Set down exactly, and only, the lines from the one with "let n := nat_of_ascii c in" to the final line of the entries, both included.

BEGIN DATA EXTRACTS

(** * Road-network graph database: loader and dashboard metrics

    A shallow embedding of the two scripts of the repository,

    - [scripts/parse_data.py]: reads the edge-list text file and exports the
      node table ([intersections.csv]) and the edge table ([roads.csv]);
    - [scripts/dashboard.py]: runs four Cypher queries against the graph
      store and derives the summary statistics of the dashboard,

    together with the properties of the specification that they decide.

    Python integers are [Z]; Python floats are the binary64 numbers of
    [PrimFloat]; text is a list of characters with code points below 256;
    an exception is the [Raise] branch of [result]. *)

From Stdlib Require Import ZArith List Bool Ascii String Lia Permutation Sorted.
From Stdlib Require Import Floats.PrimFloat Floats.SpecFloat Floats.FloatOps.
Import ListNotations.

Set Implicit Arguments.
Set Warnings "-inexact-float".
Local Open Scope Z_scope.

(* ================================================================== *)
(** ** Python values: exceptions, indexing, text, numbers *)
(* ================================================================== *)

(** The exceptions the two scripts can raise. *)
Inductive exn : Type :=
| IndexError
| ValueError
| KeyError
| OverflowError
| ZeroDivisionError.

Inductive result (A : Type) : Type :=
| Ok (a : A)
| Raise (e : exn).

Arguments Ok {A} a.
Arguments Raise {A} e.

Definition bind {A B : Type} (m : result A) (k : A -> result B) : result B :=
  match m with
  | Ok a => k a
  | Raise e => Raise e
  end.

Definition is_ok {A : Type} (m : result A) : bool :=
  match m with Ok _ => true | Raise _ => false end.

Notation "x <- m ;; k" := (bind m (fun x => k))
  (at level 61, m at next level, right associativity).
Notation "' p <- m ;; k" := (bind m (fun x => let 'p := x in k))
  (at level 61, p pattern, m at next level, right associativity).

Module Py.

(** [l[i]]: a negative index counts from the end; out of range raises. *)
Definition index {A : Type} (l : list A) (i : Z) : result A :=
  let n := Z.of_nat (List.length l) in
  let j := if i <? 0 then i + n else i in
  if (j <? 0) || (n <=? j) then Raise IndexError
  else match nth_error l (Z.to_nat j) with
       | Some a => Ok a
       | None => Raise IndexError
       end.

(** [range(a, b)]. *)
Definition range (a b : Z) : list Z :=
  map (fun k => a + Z.of_nat k) (seq 0 (Z.to_nat (b - a))).

(** *** Text *)

Definition text := list ascii.

Definition LF : ascii := ascii_of_nat 10.
Definition CR : ascii := ascii_of_nat 13.

(** [str.isspace] on code points below 256. *)
Definition is_space (c : ascii) : bool :=
  let n := nat_of_ascii c in
  ((9 <=? n) && (n <=? 13) || (28 <=? n) && (n <=? 32)
   || (n =? 133) || (n =? 160))%nat.

(** Text mode with universal newlines: "\r\n" and "\r" are read as "\n". *)
Fixpoint universal_newlines (s : text) : text :=
  match s with
  | [] => []
  | c :: t =>
      if Ascii.eqb c CR then
        match t with
        | c' :: t' =>
            if Ascii.eqb c' LF then LF :: universal_newlines t'
            else LF :: universal_newlines t
        | [] => [LF]
        end
      else c :: universal_newlines t
  end.

(** [f.readlines()]: every line keeps its terminator; a last line without
    terminator is kept when it is not empty. [cur] is the line being read,
    reversed. *)
Fixpoint split_lines (cur : text) (s : text) : list text :=
  match s with
  | [] => match cur with [] => [] | _ => [rev cur] end
  | c :: t =>
      if Ascii.eqb c LF then rev (c :: cur) :: split_lines [] t
      else split_lines (c :: cur) t
  end.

END DATA EXTRACTS

SOLVED PROBLEM
  let n := nat_of_ascii c in
  ((9 <=? n) && (n <=? 13) || (28 <=? n) && (n <=? 32)
   || (n =? 133) || (n =? 160))%nat.

(** Text mode with universal newlines: "\r\n" and "\r" are read as "\n". *)
Fixpoint universal_newlines (s : text) : text :=
  match s with
  | [] => []
  | c :: t =>
      if Ascii.eqb c CR then
        match t with
        | c' :: t' =>
            if Ascii.eqb c' LF then LF :: universal_newlines t'
            else LF :: universal_newlines t
        | [] => [LF]
        end
      else c :: universal_newlines t
  end.

(** [f.readlines()]: every line keeps its terminator; a last line without
    terminator is kept when it is not empty. [cur] is the line being read,
    reversed. *)
Fixpoint split_lines (cur : text) (s : text) : list text :=
  match s with
  | [] => match cur with [] => [] | _ => [rev cur] end
  | c :: t =>
      if Ascii.eqb c LF then rev (c :: cur) :: split_lines [] t
      else split_lines (c :: cur) t
  end.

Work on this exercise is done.